Drop buyer email/SMTP from roadmap; reframe as StartOS operator alerts

Operators selling via Keysat own their buyer-email path through their own app plus the existing webhook delegation, so a Keysat-side SMTP send path is redundant and a branding/double-send liability. The surviving need -- operator visibility into failures where the webhook channel itself is what's broken (dead-lettered endpoint, revoked provider key, expiring license) -- is re-homed onto StartOS notifications/health checks rather than a mailer Keysat ships.

ROADMAP.md

@@ -4,7 +4,6 @@ Longer-term backlog. Near-term state lives in `AGENTS.md` → Current state.
 
 ## Payments & subscriptions
 
-- Per-profile SMTP override (schema fields exist from the keysat-smtp-emails plan; needs the form + send path).
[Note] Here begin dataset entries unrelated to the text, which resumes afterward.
(* ===== verification/Forget.v ===== *)
(** * core/forget: the keep policy, reference protection and the forget run

    [selectByPolicy], [referenceEdges] and [Protect] of forget.go, [Run] of run.go.
    A backup is the part of [manifest.Backup] they read.  [Run]'s three seams (the
    catalog loader, the delete and the prune functions) are arguments, as they are
    fields of [Options]; so are the results of [manifest.ListIDs] and
    [manifest.List].  The repository the delete and prune functions act on is a
    state of any type. *)

From S2P Require Import Prelude GoBytes GoRuntime GoTime.

Record Backup := mkBackup {
  BackupID : string; Timestamp : time; BackupType : string;
  ParentBackupID : string; DataBackupIDs : list string }.

#[export] Instance Backup_eq_dec : EqDecision Backup.
Proof. solve_decision. Defined.

Record CalDur := mkCalDur { Years : Z; Months : Z; Days : Z; Hours : Z }.

Definition CalDur_IsZero (d : CalDur) : bool :=
  (Years d =? 0) && (Months d =? 0) && (Days d =? 0) && (Hours d =? 0).

Record Policy := mkPolicy {
  Last : Z; Hourly : Z; Daily : Z; Weekly : Z; Monthly : Z; Yearly : Z;
  Within : CalDur; HasWithin : bool;
  Now : time; NowLoc : Location; Loc : option Location }.

Definition withinActive (p : Policy) : bool := HasWithin p && negb (CalDur_IsZero (Within p)).

Definition Any (p : Policy) : bool :=
  (0 <? Last p) || (0 <? Hourly p) || (0 <? Daily p) || (0 <? Weekly p) ||
  (0 <? Monthly p) || (0 <? Yearly p) || withinActive p.

Definition needsTime (p : Policy) : bool :=
  (0 <? Hourly p) || (0 <? Daily p) || (0 <? Weekly p) || (0 <? Monthly p) || (0 <? Yearly p) ||
  withinActive p.

Definition loc (p : Policy) : Location := match Loc p with Some l => l | None => UTC end.

(** ** Selection *)

(** The comparator of [byRecency]. *)
Definition recencyLess (a b : Backup) : bool :=
  if negb (Timestamp a =? Timestamp b) then Timestamp b <? Timestamp a
  else String.ltb (BackupID b) (BackupID a).

Definition recent_first (a b : Backup) : Prop := recencyLess b a = false.
#[export] Instance recent_first_dec : RelDecision recent_first.
Proof. intros a b. unfold recent_first. apply _. Defined.

Definition byRecency (bs : list Backup) : list Backup := merge_sort recent_first bs.

Abbreviation reasons_map := (gmap string (list string)).

Definition add (id reason : string) (m : reasons_map) : reasons_map :=
  <[id := default [] (m !! id) ++ [reason]]> m.

Definition hourlyKey (l : Location) (t : time) : Z := Year l t * 1000000 + YearDay l t * 100 + Hour_of l t.
Definition dailyKey (l : Location) (t : time) : Z := Year l t * 1000 + YearDay l t.
Definition weeklyKey (l : Location) (t : time) : Z := (ISOWeek l t).1 * 100 + (ISOWeek l t).2.
Definition monthlyKey (l : Location) (t : time) : Z := Year l t * 100 + Month l t.
Definition yearlyKey (l : Location) (t : time) : Z := Year l t.

Definition rules (p : Policy) : list (string * Z * (time → Z)) := [
  ("hourly", Hourly p, hourlyKey (loc p)); ("daily", Daily p, dailyKey (loc p));
  ("weekly", Weekly p, weeklyKey (loc p)); ("monthly", Monthly p, monthlyKey (loc p));
  ("yearly", Yearly p, yearlyKey (loc p)) ].

(** One rule's walk over the backups, newest first: [kept] so far, [lastKey]. *)
Fixpoint ruleLoop (name : string) (n : Z) (key : time → Z) (kept : Z) (lastKey : option Z)
    (desc : list Backup) (m : reasons_map) : reasons_map :=
  match desc with
  | [] => m
  | b :: desc =>
      if n <=? kept then m
      else let k := key (Timestamp b) in
           if bool_decide (lastKey = Some k) then ruleLoop name n key kept lastKey desc m
           else ruleLoop name n key (kept + 1) (Some k) desc (add (BackupID b) name m)
  end.

Definition applyRule (desc : list Backup) (m : reasons_map) (r : string * Z * (time → Z)) : reasons_map :=
  let '(name, n, key) := r in if n <=? 0 then m else ruleLoop name n key 0 None desc m.

Definition cutoff (p : Policy) : time :=
  AddDate (NowLoc p) (Now p) (- Years (Within p)) (- Months (Within p)) (- Days (Within p))
  + hours (- Hours (Within p)).

Definition applyWithin (p : Policy) (desc : list Backup) (m : reasons_map) : reasons_map :=
  if withinActive p then
    foldl (λ m b, if Timestamp b <? cutoff p then m else add (BackupID b) "within" m) m desc
  else m.

Definition applyLast (n : Z) (desc : list Backup) (m : reasons_map) : reasons_map :=
  foldl (λ m b, add (BackupID b) "last" m) m (take (Z.to_nat n) desc).

Inductive forget_err :=
| FgNoRule | FgList | FgEmpty | FgUnreadable (parsed present : Z) | FgNoTimestamp (id : string)
| FgClosureUnreadable (id : string) | FgKeepsNothing | FgStrict (ids : list string) | FgDeletesAll
| FgConfirm | FgDeleteFailed | FgPrune | FgFuel.

Definition selectByPolicy (bs : list Backup) (p : Policy) : result forget_err reasons_map :=
  let desc := byRecency bs in
  match (if needsTime p then list_find (λ b, IsZero (Timestamp b) = true) desc else None) with
  | Some (_, b) => Err (FgNoTimestamp (BackupID b))
  | None => Ok (applyWithin p desc (foldl (applyRule desc) (applyLast (Last p) desc ∅) (rules p)))
  end.

(** ** Reference protection *)

Record refEdge := mkEdge { edge_ID : string; edge_Via : string }.
Record Dangling := mkDangling { dg_From : string; dg_To : string; dg_Via : string }.

Fixpoint dataEdges (seen : gset string) (ids : list string) : list refEdge :=
  match ids with
  | [] => []
  | d :: ids =>
      if String.eqb d "" then dataEdges seen ids
      else if bool_decide (d ∈ seen) then dataEdges seen ids
      else mkEdge d "data" :: dataEdges ({[d]} ∪ seen) ids
  end.

Definition referenceEdges (b : Backup) : list refEdge :=
  (if String.eqb (ParentBackupID b) "" then [] else [mkEdge (ParentBackupID b) "parent"])
  ++ dataEdges ∅ (DataBackupIDs b).

Definition short (id : string) : string := if (8 <=? String.length id)%nat then String.substring 0 8 id else id.

Record protect_state := mkProt { pr_protected : reasons_map; pr_queue : list string; pr_dangling : list Dangling }.

Definition protectEdge (allIDs : gset string) (id : string) (st : protect_state) (e : refEdge) : protect_state :=
  if bool_decide (edge_ID e ∈ allIDs) then
    match pr_protected st !! edge_ID e with
    | Some _ => st
    | None => mkProt
        (<[edge_ID e := ["promoted: referenced by " ++ short id ++ " via " ++ edge_Via e]%string]> (pr_protected st))
        (pr_queue st ++ [edge_ID e]) (pr_dangling st)
    end
  else mkProt (pr_protected st) (pr_queue st) (pr_dangling st ++ [mkDangling id (edge_ID e) (edge_Via e)]).

Section protect.
Context {SS : SortByString} {MR : MapRange}.
Context (allIDs : gset string) (load : string → option Backup).

Fixpoint protectLoop (st : protect_state) (fuel : nat) : result forget_err (reasons_map * list Dangling) :=
  match pr_queue st with
  | [] => Ok (pr_protected st, pr_dangling st)
  | id :: queue =>
      match fuel with
      | O => Err FgFuel
      | S fuel =>
          match load id with
          | None => Err (FgClosureUnreadable id)
          | Some b =>
              protectLoop (foldl (protectEdge allIDs id) (mkProt (pr_protected st) queue (pr_dangling st))
                (sortByString edge_ID (referenceEdges b))) fuel
          end
      end
  end.

(** Every id enters the queue at most once, so the steps are bounded by the
    kept ids and the existing ones. *)
Definition Protect (keepReasons : reasons_map) : result forget_err (reasons_map * list Dangling) :=
  protectLoop (mkProt keepReasons (sortByString id (range_map keepReasons).*1) [])
    (size keepReasons + size allIDs).
End protect.

(** ** The run *)

Record Decision := mkDecision { d_ID : string; d_Timestamp : time; d_BackupType : string; d_Keep : bool; d_Reasons : list string }.

Section run.
Context {σ R : Type} {SS : SortByString} {MR : MapRange}.

Record Plan := mkPlan {
  Ordered : list Decision; Remove : list string; Promoted : list string; PlanDangling : list Dangling;
  Deleted : list string; Pruned : option R; DeleteErrs : gset string }.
 - Rail-preference editing UI — only matters when two providers on one profile both serve the same rail; settable today via `PUT /v1/admin/merchant-profiles/:id/rail-preferences/:rail`.
 - **Auto-charge silently lapses a subscription on a 200-with-failure response (money-path bug; elevated above the other parked payments items).** `try_auto_charge_zaprite` returns `Ok(true)` on *any* HTTP 2xx (`subscriptions.rs:1403-1410`), reading the order `status` only for a log line. If Zaprite returns 200 carrying a `FAILED`/`DECLINED`/`EXPIRED` order status, the daemon fires `auto_charge_initiated` and then waits for an `order.paid` webhook that never arrives — the subscription silently lapses, no error surfaced, the customer churns. Safe fix (no production data needed): treat any non-`PAID` terminal order status as not-success and fall through to the manual-pay path — a conservative fail-safe, ~10 lines + a mock-provider test. (Found during the 2026-06-17 adjudication; it replaces the old "harden Zaprite failure-body shapes" item, which was already satisfied for non-2xx responses — those route correctly to WARN + `auto_charge_failed` audit + webhook + manual-pay fallback.)
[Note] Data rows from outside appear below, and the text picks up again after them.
Definition file_fits (fe : FileEntry) : Prop :=
  length (ContentHash fe) = 32%nat ∧ len (VolumeExtents fe) < 2 ^ 32 ∧ len (InlineData fe) < 2 ^ 32.

Lemma len_writeCount16 n : 2 ≤ len (writeCount16 n).
Proof. unfold writeCount16, writeUint16, writeUint32. destruct (_ <? _); [by rewrite length_PutUint16|]. rewrite length_app, length_PutUint16. lia. Qed.

Lemma dnm_file_rt fe junk : file_fits fe → decodeFileEntry (encodeFileEntry fe ++ junk) = Ok (storedFile fe).
Proof.
  intros (Hh & Hx & Hi). unfold decodeFileEntry, encodeFileEntry. cbv zeta. rewrite <- !app_assoc.
  do 5 dnm_step. rewrite (ReadFull_app 1 [fileFlags fe]) by done. cbn [at_field rbind nth].
  do 3 dnm_step. rewrite (ReadFull_app 32 (ContentHash fe)) by lia. cbn [at_field rbind]. do 2 dnm_step.
  rewrite Nat2Z.id, (readN_write _ _ storedExtent) by (intros; apply readExtent_write). cbn [at_field rbind].
  rewrite (proj2 (Z.leb_le _ _)) by (pose proof (len_writeCount16 (len (InlineData fe))); rewrite length_app; lia).
  do 2 dnm_step. destruct (flags_read fe) as (-> & -> & -> & ->). unfold storedFile. by rewrite i32_i32.
Qed.

(** The conditions under which nothing is cut. *)
Record file_ok (fe : FileEntry) : Prop := {
  fo_str : str16 (Path fe) ∧ str16 (LinkTarget fe) ∧ str8 (DataBackupID fe);
  fo_num : is_i32 (SourceIndex fe) ∧ is_u32 (Mode fe) ∧ Forall is_i64 [Size fe; StreamOffset fe; StreamLength fe];
  fo_time : time_ok (ModTime fe);
  fo_ext : Forall (λ x, is_i64 (x_FileOffset x) ∧ is_i64 (x_VolumeOffset x) ∧ is_i64 (x_Length x)) (VolumeExtents fe) }.

Lemma storedFile_id fe : file_ok fe → storedFile fe = fe.
Proof.
  destruct fe. intros [(H1 & H2 & H3) (H4 & H5 & H6) H7 H8]. unfold storedFile. cbn in *. unfold str8 in H3.
  rewrite !Forall_cons in H6. destruct_and!. rewrite !storedStr16_id, storedTime_id, u32_id, i32_id, !i64_id, take_ge by (done || lia).
  f_equal. induction H8 as [|x xs (? & ? & ?) Hxs IH]; [done|]. rewrite fmap_cons, IH. f_equal. destruct x. cbn in *.
  unfold storedExtent. cbn. by rewrite !i64_id.
Qed.

(** File entries: decoding an encoded entry, whatever bytes follow it, gives the
    entry back, with paths cut at their length prefix; an entry whose strings and
    numbers fit comes back whole. *)
Theorem dnm_file_roundtrip fe junk : file_fits fe →
  decodeFileEntry (encodeFileEntry fe ++ junk) = Ok (storedFile fe) ∧ (file_ok fe → storedFile fe = fe).
Proof. intros H. split; [by apply dnm_file_rt|apply storedFile_id]. Qed.

Definition sampleFile : FileEntry :=
  mkFile [97; 47; 98] 1 5000 420 (Some 0) false true [120] 4096 5000 (replicate 32 9) true [98; 49]
    [mkExtent 0 8192 4096; mkExtent 4096 65536 904] [1; 2] true.

Lemma dnm_file_roundtrip_witness : decodeFileEntry (encodeFileEntry sampleFile ++ [7]) = Ok sampleFile.
Proof. apply (dnm_file_roundtrip sampleFile [7]). repeat split; reflexivity. Defined.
 ## Agent compatibility & scoped API keys
@@ -36,6 +35,24 @@ Longer-term backlog. Near-term state lives in `AGENTS.md` → Current state.
   Submission criteria themselves remain unpublished; reach out to Start9 when ready. (Icon-render and the
   source-available license are intentionally not treated as blockers.)
 
+## Operability & alerts
+
+- **Surface internal failure conditions to the operator via StartOS-native notifications / health checks** —
+  NOT a bespoke email/SMTP subsystem. The need is real and not covered by the webhook-delegation model: when
+  the failure IS the webhook path (a dead-lettered endpoint, or the operator's receiver being down), a webhook
+  can't report it, and the operator's own email pipeline is downstream of the same webhooks. So Keysat must own
+  an out-of-band operator-visible channel — and on StartOS that channel is the OS notification/health surface,
+  not a mailer Keysat ships itself. Conditions worth alerting on (the surviving kernel of the dropped email plan):
+  payment-provider auth dead (repeated 401s ⇒ key revoked/rotated), a webhook endpoint hitting dead-letter,
+  master self-license expiring-soon / expired, and (optional) renewals failing across the pool. The health-check
+  path is already wired; verify the `start-sdk` 1.3.2 notification API before committing to a delivery mechanism.
+  Background + the original alert catalog (Tier 1/2/3, throttling) live in the superseded
+  `plans/keysat-smtp-emails.md`. **Buyer-facing email and the per-profile SMTP send path are dropped** (decided
+  2026-06-18): operators selling via Keysat already own their buyer relationship and email pipeline through their
+  own app + the existing webhooks, so Keysat emailing buyers is redundant and a branding/double-send liability.
+  The dormant `merchant_profiles.smtp_*` columns (migration 0020) are now dead weight — left in place (a removal
+  migration isn't worth it) and flagged in `src/merchant_profiles.rs`.
+
 ## Licensing model
 
 - Evaluate Elastic License v2 vs the current custom `LicenseRef-Keysat-1.0` (parked decision).